Abstract

NEW ANALYTICAL METHOD DEVELOPMENT AND VALIDATION FOR ANTIVIRAL DRUG (SOFOSBUVIR) IN BULK DRUG AND DOSAGE FORMS

Rikshaya Tamang*, Dr. C. Sreedhar, Akkamma H. G., Katikala Dharmendra, Kripa Shrestha and Mohamed Adam Ahmed Mohamed

ABSTRACT

A simple, sensitive, precise, and accurate isocratic reverse phase high pressure liquid chromatographic method has been developed and validated for the estimation of sofosbuvir in bulk and tablet dosage form.

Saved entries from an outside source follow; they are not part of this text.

(** X23: a vehicle added with a place name the geocoder resolves is on the
    map at once: the next reading of the location feed has an element with
    the key of the new row, which no vehicle had before, the registration
    number, the resolved latitude and longitude and the time of the
    save. *)
Theorem add_vehicle_then_feed :
  forall (env : Env) (request next : HttpRequest) (w : World) (u : User.t)
         (lat lng : Z),
    user request = Authenticated u ->
    permits (db w) u ["admin"; "staff"] ->
    method request = POST ->
    is_valid (VehicleForm (db w) (POST_ request) Vehicle.new) = true ->
    strip (or_empty (qd_get (POST_ request) "place_name")) <> "" ->
    _GEOCODER_AVAILABLE env = true ->
    Nominatim env "vehicle_fleet_system" = Ok tt ->
    geocode env (strip (or_empty (qd_get (POST_ request) "place_name")))
    = Ok (Some (lat, lng)) ->
    drivers_exist (db w) (vehicles (db w)) ->
    user next = Authenticated u ->
    exists w' data e key saved,
      add_vehicle env request w = (Ok (Redirect "vehicle_list" None), w')
      /\ vehicle_track_data next w' = (Ok (JsonResponse data), w')
      /\ In e data
      /\ e_id e = Some key
      /\ get_vehicle (db w) key = None
      /\ get_vehicle (db w') key = Some saved
      /\ Vehicle.registration_no saved = e_reg e
      /\ clean_char (Some 30%nat) true (qd_get (POST_ request) "registration_no")
         = inl (e_reg e)
      /\ e_lat e = lat /\ e_lng e = lng
      /\ e_updated e = Some (timezone_now env).
Proof.
  intros env request next w u lat lng Hu Hp Hm V Hplace Ha Hn Hg FK Hnext.
  set (form := VehicleForm (db w) (POST_ request) Vehicle.new) in *.
  assert (Hcp : cleaned_place_name form
                = strip (or_empty (qd_get (POST_ request) "place_name"))).
  { destruct (VehicleForm_valid_place _ _ _ V) as (P & Hc & HP).
    fold form in HP. rewrite HP.
    unfold clean_char in Hc. apply truthy_true_iff in Hplace.
    rewrite Hplace in Hc. cbv zeta in Hc.
    destruct (contains _ _); [discriminate|]. now injection Hc as <-. }
  assert (Hgeo : geo_instance env form
                 = set_location lat lng (timezone_now env) (instance form)).
  { unfold geo_instance, located. rewrite Hcp.
    apply truthy_true_iff in Hplace. rewrite Hplace, Ha, Hn, Hg. reflexivity. }
  set (saved := with_id (next_vehicle_id (db w)) (geo_instance env form)).
  set (w' := mkWorld (set_vehicles (vehicles (db w) ++ [saved]) (seen_vehicle_id (next_vehicle_id (db w)) (db w))) (session w)
                     (messages w ++ ["Vehicle added."])).
  assert (E : add_vehicle env request w = (Ok (Redirect "vehicle_list" None), w')).
  { unfold add_vehicle. pass_gate Hu Hp. rewrite Hm. cbv iota zeta.
    rewrite (add_vehicle_body env request w Hm). fold form. rewrite V. reflexivity. }
  assert (Hvalid : valid_vehicle (db w) (instance form))
    by apply (VehicleForm_valid_instance _ _ _ V).
  assert (FK' : drivers_exist (db w') (vehicles (db w'))).
  { intros x uid Hx Hd. cbn [w' db set_vehicles vehicles] in Hx.
    change (get_user (db w') uid) with (get_user (db w) uid).
    apply in_app_or in Hx. destruct Hx as [Hx | [<- | []]].
    - exact (FK x uid Hx Hd).
    - apply eligible_driver_stored.
      destruct Hvalid as (_ & _ & _ & _ & _ & _ & Hdrv). apply Hdrv.
      unfold saved in Hd. rewrite Hgeo in Hd. exact Hd. }
  assert (Hp' : permits (db w') u ["admin"; "staff"])
    by (apply (permits_same_profiles (db w)); [reflexivity | exact Hp]).
  destruct (track_loop_spec (db w') (vehicles (db w')) FK' []) as (data & T & F).
  assert (Hfeed : vehicle_track_data next w' = (Ok (JsonResponse data), w')).
  { unfold vehicle_track_data. pass_gate Hnext Hp'.
    unfold bind, read_db, lift. rewrite T. reflexivity. }
  assert (Hin : In saved (filter has_position (vehicles (db w')))).
  { apply filter_In. split.
    - cbn [w' db set_vehicles vehicles]. apply in_or_app. right. now left.
    - unfold saved. rewrite Hgeo. reflexivity. }
  destruct (Forall2_In_l _ _ _ _ F Hin) as (e & He & la & lo & Hla & Hlo & ->).
  assert (Hget : get_vehicle (db w') (next_vehicle_id (db w)) = Some saved).
  { unfold get_vehicle. cbn [w' db set_vehicles vehicles]. apply find_app_last.
    - intros y Hy. apply opt_Z_eqb_neq. intros Hid.
      pose proof (next_vehicle_id_fresh _ _ _ Hy Hid). lia.
    - apply opt_Z_eqb_eq. reflexivity. }
  exists w', data. eexists. exists (next_vehicle_id (db w)), saved.
  split; [exact E|]. split; [exact Hfeed|].
  split; [exact He|]. cbn [e_id e_reg e_lat e_lng e_updated].
  split; [reflexivity|]. split; [apply next_vehicle_id_unused|].
  split; [exact Hget|]. split; [reflexivity|].
  unfold saved in *. rewrite Hgeo in *.
  cbn [with_id set_location Vehicle.id Vehicle.registration_no Vehicle.latitude
       Vehicle.longitude Vehicle.last_location_time] in *.
  injection Hla as <-. injection Hlo as <-.
  split; [|repeat split].
  destruct (VehicleForm_valid_registration _ _ _ V) as (R & Hc & HR & _).
  fold form in HR. now rewrite Hc, HR.
Qed.

Lemma add_vehicle_then_feed_witness :
  exists w' data e key,
    add_vehicle Sample.env_found
      (Sample.post_as (Authenticated Sample.sam) "/admin/vehicles/add/"
         [("registration_no", "DL05CD4321"); ("status", "active");
          ("place_name", "Bengaluru")])
      Sample.world
    = (Ok (Redirect "vehicle_list" None), w')
    /\ vehicle_track_data
         (Sample.get_as (Authenticated Sample.sam) "/admin/vehicles/track-data/" []) w'
       = (Ok (JsonResponse data), w')
    /\ In e data /\ e_id e = Some key
    /\ get_vehicle Sample.store key = None /\ e_lat e = 12971599.
Proof.
  destruct (add_vehicle_then_feed Sample.env_found
              (Sample.post_as (Authenticated Sample.sam) "/admin/vehicles/add/"
                 [("registration_no", "DL05CD4321"); ("status", "active");
                  ("place_name", "Bengaluru")])
              (Sample.get_as (Authenticated Sample.sam) "/admin/vehicles/track-data/" [])
              Sample.world Sample.sam 12971599 77594563 eq_refl)
    as (w' & data & e & key & saved & E & F & Hin & Hid & N & _ & _ & _ & Hlat & _).
  - right; right. exists (Profile.mk 12 2 "Staff"), "staff".
    split; [reflexivity | split; [simpl; auto | reflexivity]].
  - reflexivity.
  - reflexivity.
  - discriminate.
  - reflexivity.
  - reflexivity.
  - reflexivity.
  - intros v uid Hv D.
    destruct Hv as [<- | [<- | [<- | []]]]; simpl in D; try discriminate;
      injection D as <-; discriminate.
  - reflexivity.
  - exists w', data, e, key. repeat split; assumption.
Defined.
(** * video_info: a shallow embedding of [src/video_info/video_info.cpp]

    The program reads the description of one video file from standard input,
    builds a [VideoFile] (whose constructor validates the container format)
    and prints a report.  The embedding follows the source top to bottom:

    - [Text]      characters, lines and decimal numerals;
    - [Double]    the C++ type [double] as IEEE 754 binary64, on the
                  Standard Library's [SpecFloat], and its decimal renderings;
    - [Ostream]   the formatting state of [std::cout] and its inserters;
    - [Istream]   [std::cin]: [getline], [ignore] and the numeric extractors;
    - [MediaFile], [VideoFile] and [Program] ([main]). *)

From Stdlib Require Import ZArith List Bool Lia.
From Stdlib Require Import Strings.Ascii Strings.String.
From Stdlib Require Import Numbers.DecimalString Numbers.DecimalPos.
From Stdlib Require Import Floats.SpecFloat.
Import ListNotations.

Local Open Scope string_scope.
Local Open Scope Z_scope.

(* ================================================================= *)
(** ** Text *)

Module Text.

(** The line feed, written ['\n'] in the source. *)
Definition LF : ascii := ascii_of_nat 10.
Definition nl : string := String LF "".

(** [std::string(n, c)]. *)
Fixpoint replicate (n : nat) (c : ascii) : string :=
  match n with
  | O => ""
  | S k => String c (replicate k c)
  end.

To optimize, a column Eclipse plus-C8 (150 mm x 4.6 mm, 5 μm), mobile phase mixture acetonitrile: ammonium acetate as buffer having pH of 3.7 in the ratio of (50:50 v/v) was found to be an efficient system for elution of drug with good peak shape as well as retention time 2.220 min., flow rate 1.0 ml/min. at UV wavelength of 257nm. Quantitative linearity was obeyed in the concentration range of 1-32 μg/ml, the regression equations of concentration over their peak areas were found to be Y = 830031x + 575606 R² = 0.9992, where Y is the peak area and X is the concentration of drug. The number of theoretical plates obtained was 2604.352 which indicate the efficient performance of the column. The limit of detection was 0.106 μg/ml and limit of quantification was 0.355 μg/ml, which indicates the sensitivity of the method the high percentage recovery indicates that the proposed method is highly accurate. No interfering peaks were found in the chromatogram indicating that excipients used in tablet formulation did not interfere with the estimation of the drug by the proposed RP-HPLC method.

Keywords: Sofosbuvir, RP-HPLC and method development.